Critical steps in collagen type I biosynthesis and indication of genes known to be involved in OI. Type I collagen is the major structural protein in bone, tendon and ligament. It is first synthesized in the rough endoplasmic reticulum (rER) as type I procollagen, containing C- and N-terminal propeptides. In the rER, the two α1(I)-collagen chains encoded by COL1A1 and the one α2(I)-collagen chain encoded by COL1A2 comprising predominantly Gly-X-Y triplets, align and assemble in the C- to-N direction to form a triple helix. During folding, collagen is modified by, among others, specific enzymes that hydroxylate lysine and proline residues and glycosylate hydroxylysyl residues.
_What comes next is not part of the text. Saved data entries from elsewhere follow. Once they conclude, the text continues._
Lemma sample_kernel_ok : kernel_ok sample_outside.
Proof.
  intros n names Hp. cbn in Hp. simplify_eq.
  repeat (constructor; [intros text Ht; vm_compute in Ht; simplify_eq; intros i Hi; vm_compute in Hi; simplify_eq;
    apply Nat.leb_le; vm_compute; reflexivity|]). constructor.
Qed.

#[local] Existing Instance Recent.plain_codec.

Lemma process_invariant_witness :
  ∃ addr s c static a, sample_start = Listen addr s c static a ∧ addr = ":8080" ∧
    let '(os, a') := run (main_env s c) sample_outside static sample_events a in
    length os = 4%nat ∧ Forall (λ o, o ≠ Panicked) os ∧ slots (srv a') <= MaxJobs s.
Proof.
  destruct sample_start as [code| |addr s c static a] eqn:Hs; [exfalso; vm_compute in Hs; discriminate..|].
  assert (Hs' := Hs). vm_compute in Hs'. injection Hs' as Ha _ _ _ _.
  exists addr, s, c, static, a. split; [reflexivity|]. split; [symmetry; exact Ha|].
  pose proof (process_invariant ["orchestrator"] (λ _, None) true empty_world (main_env s c) sample_outside addr static a
    sample_events Hs sample_kernel_ok) as Hinv.
  destruct (run (main_env s c) sample_outside static sample_events a) as [os a'] eqn:Hr.
  destruct Hinv as (Hos & [_ Hle] & _). split; [|split; assumption].
  assert (∀ es b, length (run (main_env s c) sample_outside static es b).1 = length es) as Hlen.
  { induction es as [|e es IH]; intros b; cbn; [reflexivity|]. destruct (step _ _ _ _ _) as [o b1].
    specialize (IH b1). destruct (run _ _ _ es b1). cbn in *. congruence. }
  specialize (Hlen sample_events a). rewrite Hr in Hlen. exact Hlen.
Defined.

(** What the process answers to these requests. *)
Example sample_answers :
  match sample_start with
  | Listen _ s c static a =>
      (run (main_env s c) sample_outside static sample_events a).1 = [Done (); Done (); Done (); Done ()] ∧
      sent (wd (srv (serve (main_env s c) sample_outside static (sample_get "GET" "/") a).2)) = "NOT READY"
  | _ => False
  end.
Proof. vm_compute. split; reflexivity. Qed.
(* ===== verification/Admission.v ===== *)
(** * Requests that compete for slots ([internal/server/convert.go], [convert_html.go])

    [Server] runs one request at a time.  This file interleaves any number of
    them on the two shared counters of a server: the semaphore channel [sem],
    whose sends and receives are single steps, and the atomic [activeJobs], which
    is changed in a step of its own after each of them.

    [admission_invariant] gives the bounds that hold in every state that the
    requests can reach; [overshoot] shows the state in which [activeJobs] is
    above [MAX_JOBS], because [release] frees the slot first.  [acquire_steps] and
    [release_steps] relate the steps to [Server.acquire] and [Server.release]. *)
From stdpp Require Import base tactics list numbers relations.
From Stdlib Require Import ZArith Lia Bool.
From S2P Require Import Prelude Server.
Local Open Scope Z_scope.

(** Where a request is: before the [select], between its send and [Add(1)], in
    its handler, between its receive and [Add(-1)], done, or refused. *)
Inductive place := Arriving | Holding | Working | Freed | Finished | Refused.
#[global] Instance place_eq : EqDecision place.
Proof. solve_decision. Defined.

Record state : Type := mkState { sem : Z; active : Z; requests : list place }.
Definition idle : state := mkState 0 0 [].

(** The counts of the places. *)
Definition holds (p : place) : Z := match p with Holding | Working => 1 | _ => 0 end.
Definition counts (p : place) : Z := match p with Working | Freed => 1 | _ => 0 end.
Definition between (p : place) : Z := match p with Holding | Freed => 1 | _ => 0 end.
Fixpoint total (f : place → Z) (ps : list place) : Z :=
  match ps with [] => 0 | p :: ps => f p + total f ps end.

Section admission.
Context (max_jobs : Z).

Inductive step : state → state → Prop :=
| S_arrive s : step s (mkState (sem s) (active s) (requests s ++ [Arriving]))
| S_acquire s i : requests s !! i = Some Arriving → sem s < max_jobs →
    step s (mkState (sem s + 1) (active s) (<[i := Holding]> (requests s)))
| S_refuse s i : requests s !! i = Some Arriving → ¬ sem s < max_jobs →
    step s (mkState (sem s) (active s) (<[i := Refused]> (requests s)))
| S_count s i : requests s !! i = Some Holding →
    step s (mkState (sem s) (active s + 1) (<[i := Working]> (requests s)))
| S_free s i : requests s !! i = Some Working →
    step s (mkState (sem s - 1) (active s) (<[i := Freed]> (requests s)))
| S_uncount s i : requests s !! i = Some Freed →
    step s (mkState (sem s) (active s - 1) (<[i := Finished]> (requests s))).

(** ** Counting *)

Lemma total_app f ps qs : total f (ps ++ qs) = total f ps + total f qs.
Proof. induction ps as [|p ps IH]; cbn in *; [done|]. rewrite IH. lia. Qed.

Lemma total_insert f ps i p q :
  ps !! i = Some p → total f (<[i := q]> ps) = total f ps - f p + f q.
Proof.
  revert i. induction ps as [|x ps IH]; intros [|i] Hi; cbn in *; simplify_eq; [lia|].
  rewrite IH by done. lia.
Qed.

Lemma total_nonneg f ps : (∀ p, 0 <= f p) → 0 <= total f ps.
Proof. intros Hf. induction ps as [|p ps IH]; cbn; [done|]. specialize (Hf p). lia. Qed.

(** The counters say where the requests are. *)
Definition consistent (s : state) : Prop :=
  sem s = total holds (requests s) ∧ active s = total counts (requests s) ∧ sem s <= max_jobs.

Lemma step_consistent s s' : consistent s → step s s' → consistent s'.
Proof.
  unfold consistent. intros (Hs & Ha & Hle) Hstep.
  destruct Hstep as [s|s i Hi Hlt|s i Hi Hge|s i Hi|s i Hi|s i Hi]; cbn [sem active requests];
    rewrite ?total_app, ?(total_insert _ _ _ _ _ Hi); cbn; lia.
Qed.

Lemma reachable_consistent s : 0 <= max_jobs → rtc step idle s → consistent s.
Proof.
  intros Hm Hr. assert (consistent idle) as H0 by (by split_and!).
  induction Hr as [|s1 s2 s3 Hs _ IH]; [done|]. apply IH. by eapply step_consistent.
Qed.

(** Each counted request holds a slot or has just freed it. *)
Lemma counts_split ps : total counts ps <= total holds ps + total between ps ∧
  (total between ps = 0 → total counts ps = total holds ps).
Proof.
  assert (∀ p, 0 <= between p) as Hb by (by intros []).
  induction ps as [|p ps [IH1 IH2]]; cbn; [done|]. pose proof (total_nonneg between ps Hb).
  destruct p; cbn; split; intros; try (specialize (IH2 ltac:(lia))); lia.
Qed.

(** C20: However requests interleave, at most [MAX_JOBS] of them hold a slot, the
    semaphore's length is their number, and [activeJobs] is the number of those
    between their two changes of it: never negative, and equal to the slots in use
    whenever no request is between freeing or taking its slot and the change of
    [activeJobs]. *)
Theorem admission_invariant s :
  0 <= max_jobs → rtc step idle s →
  sem s = total holds (requests s) ∧ 0 <= sem s <= max_jobs ∧
  0 <= active s <= max_jobs + total between (requests s) ∧
  (total between (requests s) = 0 → active s = sem s).
Proof.
  intros Hm Hr. destruct (reachable_consistent s Hm Hr) as (Hs & Ha & Hle).
  destruct (counts_split (requests s)) as [Hc1 Hc2].
  pose proof (total_nonneg holds (requests s) ltac:(by intros [])).
  pose proof (total_nonneg counts (requests s) ltac:(by intros [])).
  rewrite Hs in *. rewrite Ha. split_and!; try done; lia.
Qed.

(** A request is refused exactly when [MAX_JOBS] others hold a slot at that
    moment: a slot is never wasted, and an arriving request always is admitted or
    refused at once. *)
Theorem refused_only_when_full s i :
  0 <= max_jobs → rtc step idle s → requests s !! i = Some Arriving →
  ((∃ s', step s s' ∧ requests s' !! i = Some Refused) ↔ total holds (requests s) = max_jobs) ∧
  ((∃ s', step s s' ∧ requests s' !! i = Some Holding) ↔ total holds (requests s) < max_jobs).
Proof.
  intros Hm Hr Hi. destruct (reachable_consistent s Hm Hr) as (Hs & _ & Hle).
  assert (∀ p, (<[i := p]> (requests s) : list place) !! i = Some p) as Hins.
  { intros p. apply list_lookup_insert_eq. by eapply lookup_lt_Some. }
  assert (∀ s' p, step s s' → requests s' !! i = Some p → p ≠ Arriving →
    (p = Holding ∧ sem s < max_jobs) ∨ (p = Refused ∧ ¬ sem s < max_jobs)) as Hinv.
  { intros s' p Hstep. destruct Hstep as [s|s j Hj Hlt|s j Hj Hge|s j Hj|s j Hj|s j Hj]; cbn [requests sem];
      intros Hp Hne.
    1: { rewrite lookup_app_l in Hp by (by eapply lookup_lt_Some). congruence. }
    all: destruct (decide (i = j)) as [<-|Hij];
      [rewrite Hins in Hp; simplify_eq; auto|rewrite list_lookup_insert_ne in Hp by done; congruence]. }
  rewrite <- Hs. split; split.
  - intros (s' & Hstep & Hp). destruct (Hinv s' Refused Hstep Hp) as [[? _]|[_ ?]]; [done|done|]. lia.
  - intros He. eexists. split; [apply (S_refuse s i Hi); lia|apply Hins].
  - intros (s' & Hstep & Hp). destruct (Hinv s' Holding Hstep Hp) as [[_ ?]|[? _]]; done.
  - intros He. eexists. split; [by apply (S_acquire s i Hi)|apply Hins].
Qed.
End admission.

(** [activeJobs] can be above [MAX_JOBS]: a request frees its slot, another one
    takes it and is counted before the first one is discounted. *)
Lemma overshoot : rtc (step 1) idle (mkState 1 2 [Freed; Working]).
Proof.
  eapply rtc_l; [apply S_arrive|]. eapply rtc_l; [apply (S_acquire _ _ 0); [done|cbn; lia]|].
  eapply rtc_l; [apply (S_count _ _ 0); done|]. eapply rtc_l; [apply (S_free _ _ 0); done|].
  eapply rtc_l; [apply S_arrive|]. eapply rtc_l; [apply (S_acquire _ _ 1); [done|cbn; lia]|].
  eapply rtc_l; [apply (S_count _ _ 1); done|]. apply rtc_refl.
Qed.

(** ** The steps of [Server] *)

(** The counters of a server among requests [ps]. *)
Definition counters_of (sv : Server.Server) (ps : list place) : state := mkState (slots sv) (Server.activeJobs sv) ps.

Lemma acquire_steps max_jobs sv ps i :
  ps !! i = Some Arriving → slots sv < max_jobs →
  rtc (step max_jobs) (counters_of sv ps) (counters_of (acquire sv) (<[i := Working]> ps)).
Proof.
  intros Hi Hlt. eapply rtc_l; [by apply (S_acquire _ _ i)|]. eapply rtc_l; [apply (S_count _ _ i)|].
  - cbn. apply list_lookup_insert_eq. by eapply lookup_lt_Some.
  - cbn. rewrite list_insert_insert_eq. apply rtc_refl.
Qed.

Lemma release_steps max_jobs sv ps i :
  ps !! i = Some Working →
  rtc (step max_jobs) (counters_of sv ps) (counters_of (release sv) (<[i := Finished]> ps)).
Proof.
  intros Hi. eapply rtc_l; [by apply (S_free _ _ i)|]. eapply rtc_l; [apply (S_uncount _ _ i)|].
  - cbn. apply list_lookup_insert_eq. by eapply lookup_lt_Some.
  - cbn. rewrite list_insert_insert_eq. apply rtc_refl.
Qed.

(** ** Witnesses *)

Lemma admission_invariant_witness :
  sem (mkState 1 2 [Freed; Working]) = 1 ∧ 0 <= active (mkState 1 2 [Freed; Working]) <= 1 + 1.
Proof.
  destruct (admission_invariant 1 (mkState 1 2 [Freed; Working])) as (Hs & _ & Ha & _); [lia|exact overshoot|].
  split; [exact Hs|exact Ha].
Defined.

Lemma refused_only_when_full_witness :
  let s := mkState 1 2 [Freed; Working; Arriving] in
  ∃ s', step 1 s s' ∧ requests s' !! 2%nat = Some Refused.
Proof.
  intros s. assert (rtc (step 1) idle s) as Hr.
  { eapply rtc_r; [exact overshoot|]. exact (S_arrive 1 (mkState 1 2 [Freed; Working])). }
  destruct (refused_only_when_full 1 s 2) as [Hf _]; [lia|exact Hr|reflexivity|]. apply Hf. reflexivity.
Defined.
This process is called post-translational modification and it stops when triple helix assembly is complete. The CRTAP/P3H1/CyPB complex encoded by the CRTAP, LEPRE1 and PPIB genes, is responsible for the 3-hydroxylation of P986 (p.P1164 counting from the methionine that initiates translation) but will most likely also act as a cis-trans isomerase and a molecular chaperone. FKBP65 encoded by FKBP10 also acts as a molecular chaperone for type I procollagen. The protein product of PLOD2 (procollagen-lysine, 2-oxoglutarate 5-dioxygenase 2) hydroxylates telopeptide lysines in the rER. HSP47 encoded by SERPINH1 is thought to maintain the stability of the triple helix. After folding, the procollagen molecules are transported through the Golgi apparatus and plasma membrane (PM) into the extracellular matrix (ECM) where cleavage of the N-and C-terminal propeptides occurs and collagen molecules aggregate to form fibrils.